═══ RECORDED DATA ═══
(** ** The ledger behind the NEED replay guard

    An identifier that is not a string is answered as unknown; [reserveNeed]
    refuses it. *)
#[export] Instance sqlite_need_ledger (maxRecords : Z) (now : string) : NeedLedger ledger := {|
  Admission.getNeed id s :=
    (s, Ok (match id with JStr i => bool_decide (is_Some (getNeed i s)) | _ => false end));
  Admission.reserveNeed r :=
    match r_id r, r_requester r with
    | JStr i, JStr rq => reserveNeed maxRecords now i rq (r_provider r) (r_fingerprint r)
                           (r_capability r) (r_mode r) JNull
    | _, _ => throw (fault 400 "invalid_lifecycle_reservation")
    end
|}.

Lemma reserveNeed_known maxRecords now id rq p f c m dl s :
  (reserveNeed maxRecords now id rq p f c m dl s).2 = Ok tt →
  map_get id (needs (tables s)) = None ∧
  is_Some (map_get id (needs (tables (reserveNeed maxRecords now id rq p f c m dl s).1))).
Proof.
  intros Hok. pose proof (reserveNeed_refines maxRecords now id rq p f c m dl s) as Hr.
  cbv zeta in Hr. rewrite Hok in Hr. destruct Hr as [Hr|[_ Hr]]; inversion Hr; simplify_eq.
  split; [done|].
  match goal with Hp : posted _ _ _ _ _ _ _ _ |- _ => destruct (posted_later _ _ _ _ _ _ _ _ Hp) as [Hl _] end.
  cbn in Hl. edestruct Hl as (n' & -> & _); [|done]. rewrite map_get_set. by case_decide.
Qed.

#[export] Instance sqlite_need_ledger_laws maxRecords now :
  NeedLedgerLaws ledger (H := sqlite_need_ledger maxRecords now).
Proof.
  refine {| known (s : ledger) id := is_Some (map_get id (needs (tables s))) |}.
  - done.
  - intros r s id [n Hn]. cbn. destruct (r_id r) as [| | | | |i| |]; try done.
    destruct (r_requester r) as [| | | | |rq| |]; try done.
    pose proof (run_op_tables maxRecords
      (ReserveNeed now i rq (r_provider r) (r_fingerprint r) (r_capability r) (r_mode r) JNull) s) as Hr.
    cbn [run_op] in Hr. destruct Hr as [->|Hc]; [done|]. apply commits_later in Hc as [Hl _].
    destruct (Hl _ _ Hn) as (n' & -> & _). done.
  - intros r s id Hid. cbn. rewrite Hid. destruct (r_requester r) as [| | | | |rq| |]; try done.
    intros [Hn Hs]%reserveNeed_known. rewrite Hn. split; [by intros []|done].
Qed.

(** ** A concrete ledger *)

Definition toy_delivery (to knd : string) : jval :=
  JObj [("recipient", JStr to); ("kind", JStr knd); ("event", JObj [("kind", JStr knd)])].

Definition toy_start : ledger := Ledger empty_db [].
═══
═══ RECORDED DATA ═══
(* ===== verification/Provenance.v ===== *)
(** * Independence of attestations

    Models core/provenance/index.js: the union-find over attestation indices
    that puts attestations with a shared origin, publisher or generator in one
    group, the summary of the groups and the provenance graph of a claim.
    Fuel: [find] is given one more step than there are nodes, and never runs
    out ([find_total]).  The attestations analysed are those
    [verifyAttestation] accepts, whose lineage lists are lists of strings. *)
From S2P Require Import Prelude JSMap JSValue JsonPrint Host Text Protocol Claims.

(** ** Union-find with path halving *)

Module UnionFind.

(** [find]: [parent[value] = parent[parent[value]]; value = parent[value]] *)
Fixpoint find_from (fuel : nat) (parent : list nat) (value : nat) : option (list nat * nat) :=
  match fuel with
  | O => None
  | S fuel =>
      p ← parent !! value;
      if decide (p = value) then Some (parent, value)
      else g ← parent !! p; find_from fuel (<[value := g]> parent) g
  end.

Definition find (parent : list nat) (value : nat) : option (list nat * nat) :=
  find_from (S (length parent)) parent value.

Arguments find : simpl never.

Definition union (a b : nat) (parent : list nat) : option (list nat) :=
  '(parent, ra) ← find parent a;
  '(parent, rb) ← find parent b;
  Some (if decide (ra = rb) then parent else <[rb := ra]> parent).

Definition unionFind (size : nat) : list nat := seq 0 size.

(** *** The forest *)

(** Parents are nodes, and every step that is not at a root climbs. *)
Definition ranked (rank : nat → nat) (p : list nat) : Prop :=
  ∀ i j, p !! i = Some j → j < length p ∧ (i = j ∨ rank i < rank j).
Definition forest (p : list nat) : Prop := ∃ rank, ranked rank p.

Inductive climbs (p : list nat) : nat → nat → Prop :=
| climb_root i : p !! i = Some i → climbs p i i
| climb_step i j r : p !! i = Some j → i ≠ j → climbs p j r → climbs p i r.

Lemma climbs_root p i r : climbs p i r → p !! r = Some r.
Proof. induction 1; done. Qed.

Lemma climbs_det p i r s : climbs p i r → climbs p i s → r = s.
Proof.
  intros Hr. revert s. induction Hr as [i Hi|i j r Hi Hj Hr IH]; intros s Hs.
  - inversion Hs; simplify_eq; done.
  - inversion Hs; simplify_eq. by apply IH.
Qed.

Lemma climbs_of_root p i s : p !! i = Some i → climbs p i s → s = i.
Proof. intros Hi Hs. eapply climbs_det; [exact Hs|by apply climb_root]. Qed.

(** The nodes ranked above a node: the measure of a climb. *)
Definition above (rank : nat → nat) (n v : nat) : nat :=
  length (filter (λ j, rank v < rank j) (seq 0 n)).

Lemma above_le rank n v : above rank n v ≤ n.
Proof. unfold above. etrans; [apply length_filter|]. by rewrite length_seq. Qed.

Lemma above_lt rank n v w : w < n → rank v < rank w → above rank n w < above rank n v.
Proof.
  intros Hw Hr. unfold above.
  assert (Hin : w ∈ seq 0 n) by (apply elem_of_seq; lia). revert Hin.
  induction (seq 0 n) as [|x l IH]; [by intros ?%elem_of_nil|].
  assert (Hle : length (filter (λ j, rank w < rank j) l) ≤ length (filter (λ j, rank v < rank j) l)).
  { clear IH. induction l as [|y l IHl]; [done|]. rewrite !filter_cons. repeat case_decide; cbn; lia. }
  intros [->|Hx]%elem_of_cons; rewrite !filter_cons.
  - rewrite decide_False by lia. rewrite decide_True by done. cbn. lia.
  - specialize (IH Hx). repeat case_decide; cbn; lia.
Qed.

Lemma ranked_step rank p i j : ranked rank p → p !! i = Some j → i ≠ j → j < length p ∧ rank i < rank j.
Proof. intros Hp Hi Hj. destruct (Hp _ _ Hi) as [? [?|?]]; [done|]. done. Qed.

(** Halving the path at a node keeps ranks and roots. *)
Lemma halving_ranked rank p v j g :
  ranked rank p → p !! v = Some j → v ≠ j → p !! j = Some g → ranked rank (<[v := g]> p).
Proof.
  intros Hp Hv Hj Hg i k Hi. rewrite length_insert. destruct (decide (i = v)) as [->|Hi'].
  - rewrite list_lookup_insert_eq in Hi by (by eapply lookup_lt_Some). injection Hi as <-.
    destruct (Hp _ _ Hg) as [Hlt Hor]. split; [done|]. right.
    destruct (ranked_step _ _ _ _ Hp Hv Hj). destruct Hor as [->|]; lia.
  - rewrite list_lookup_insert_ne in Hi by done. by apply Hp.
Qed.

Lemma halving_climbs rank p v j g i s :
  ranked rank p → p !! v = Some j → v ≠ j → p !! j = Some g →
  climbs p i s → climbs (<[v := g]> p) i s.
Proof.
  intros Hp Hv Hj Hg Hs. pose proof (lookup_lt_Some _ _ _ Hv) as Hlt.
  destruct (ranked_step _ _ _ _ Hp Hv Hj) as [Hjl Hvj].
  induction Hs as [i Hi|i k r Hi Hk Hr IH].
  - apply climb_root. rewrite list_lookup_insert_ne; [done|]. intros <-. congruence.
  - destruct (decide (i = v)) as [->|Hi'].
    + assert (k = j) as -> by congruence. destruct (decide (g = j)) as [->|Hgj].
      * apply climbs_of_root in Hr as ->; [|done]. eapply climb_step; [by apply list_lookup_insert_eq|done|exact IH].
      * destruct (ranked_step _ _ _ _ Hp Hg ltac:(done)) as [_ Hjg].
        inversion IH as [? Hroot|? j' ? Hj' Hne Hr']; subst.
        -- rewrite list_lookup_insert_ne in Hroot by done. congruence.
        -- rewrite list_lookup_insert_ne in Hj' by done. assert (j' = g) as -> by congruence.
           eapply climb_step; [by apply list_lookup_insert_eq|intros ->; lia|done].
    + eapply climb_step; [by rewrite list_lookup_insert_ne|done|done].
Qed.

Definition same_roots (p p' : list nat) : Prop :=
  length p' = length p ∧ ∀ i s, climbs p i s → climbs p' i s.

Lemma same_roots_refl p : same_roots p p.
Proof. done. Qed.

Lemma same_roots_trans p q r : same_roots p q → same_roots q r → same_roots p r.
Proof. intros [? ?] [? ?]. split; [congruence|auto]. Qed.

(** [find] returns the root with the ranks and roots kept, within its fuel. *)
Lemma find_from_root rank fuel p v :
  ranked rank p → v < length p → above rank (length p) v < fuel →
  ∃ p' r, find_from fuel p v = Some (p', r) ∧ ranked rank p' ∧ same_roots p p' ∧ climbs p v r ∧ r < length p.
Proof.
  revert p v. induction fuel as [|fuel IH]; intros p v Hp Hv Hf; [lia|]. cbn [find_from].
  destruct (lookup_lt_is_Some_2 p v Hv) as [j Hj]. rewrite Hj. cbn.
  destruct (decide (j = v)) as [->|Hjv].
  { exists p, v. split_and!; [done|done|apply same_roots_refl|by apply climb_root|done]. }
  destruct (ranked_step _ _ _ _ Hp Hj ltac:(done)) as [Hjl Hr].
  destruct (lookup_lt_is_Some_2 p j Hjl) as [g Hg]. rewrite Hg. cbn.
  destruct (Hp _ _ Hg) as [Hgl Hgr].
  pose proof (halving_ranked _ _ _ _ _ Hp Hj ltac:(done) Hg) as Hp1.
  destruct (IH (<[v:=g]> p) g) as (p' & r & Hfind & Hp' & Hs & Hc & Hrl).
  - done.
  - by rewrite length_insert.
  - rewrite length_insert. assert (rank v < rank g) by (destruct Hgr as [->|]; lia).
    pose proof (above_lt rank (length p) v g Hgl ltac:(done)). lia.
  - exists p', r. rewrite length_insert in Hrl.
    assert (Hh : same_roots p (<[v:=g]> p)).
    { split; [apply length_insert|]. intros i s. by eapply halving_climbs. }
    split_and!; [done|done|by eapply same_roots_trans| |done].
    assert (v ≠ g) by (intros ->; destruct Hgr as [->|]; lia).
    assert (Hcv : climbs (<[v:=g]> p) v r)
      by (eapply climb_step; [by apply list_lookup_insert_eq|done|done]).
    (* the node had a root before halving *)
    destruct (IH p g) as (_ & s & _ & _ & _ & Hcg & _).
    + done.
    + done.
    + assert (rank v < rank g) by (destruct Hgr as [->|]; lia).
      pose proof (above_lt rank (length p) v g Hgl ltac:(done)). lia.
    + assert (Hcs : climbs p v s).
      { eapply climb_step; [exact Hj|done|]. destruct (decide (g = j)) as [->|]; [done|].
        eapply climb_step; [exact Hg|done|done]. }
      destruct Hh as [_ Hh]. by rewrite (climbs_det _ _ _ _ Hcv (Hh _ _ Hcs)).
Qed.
═══
WHAT YOU SHOULD DO
Where a line of the entries contains the word "needs", copy that line.

RESPONSE TO THIS EXERCISE
  map_get id (needs (tables s)) = None ∧
  is_Some (map_get id (needs (tables (reserveNeed maxRecords now id rq p f c m dl s).1))).
  refine {| known (s : ledger) id := is_Some (map_get id (needs (tables s))) |}.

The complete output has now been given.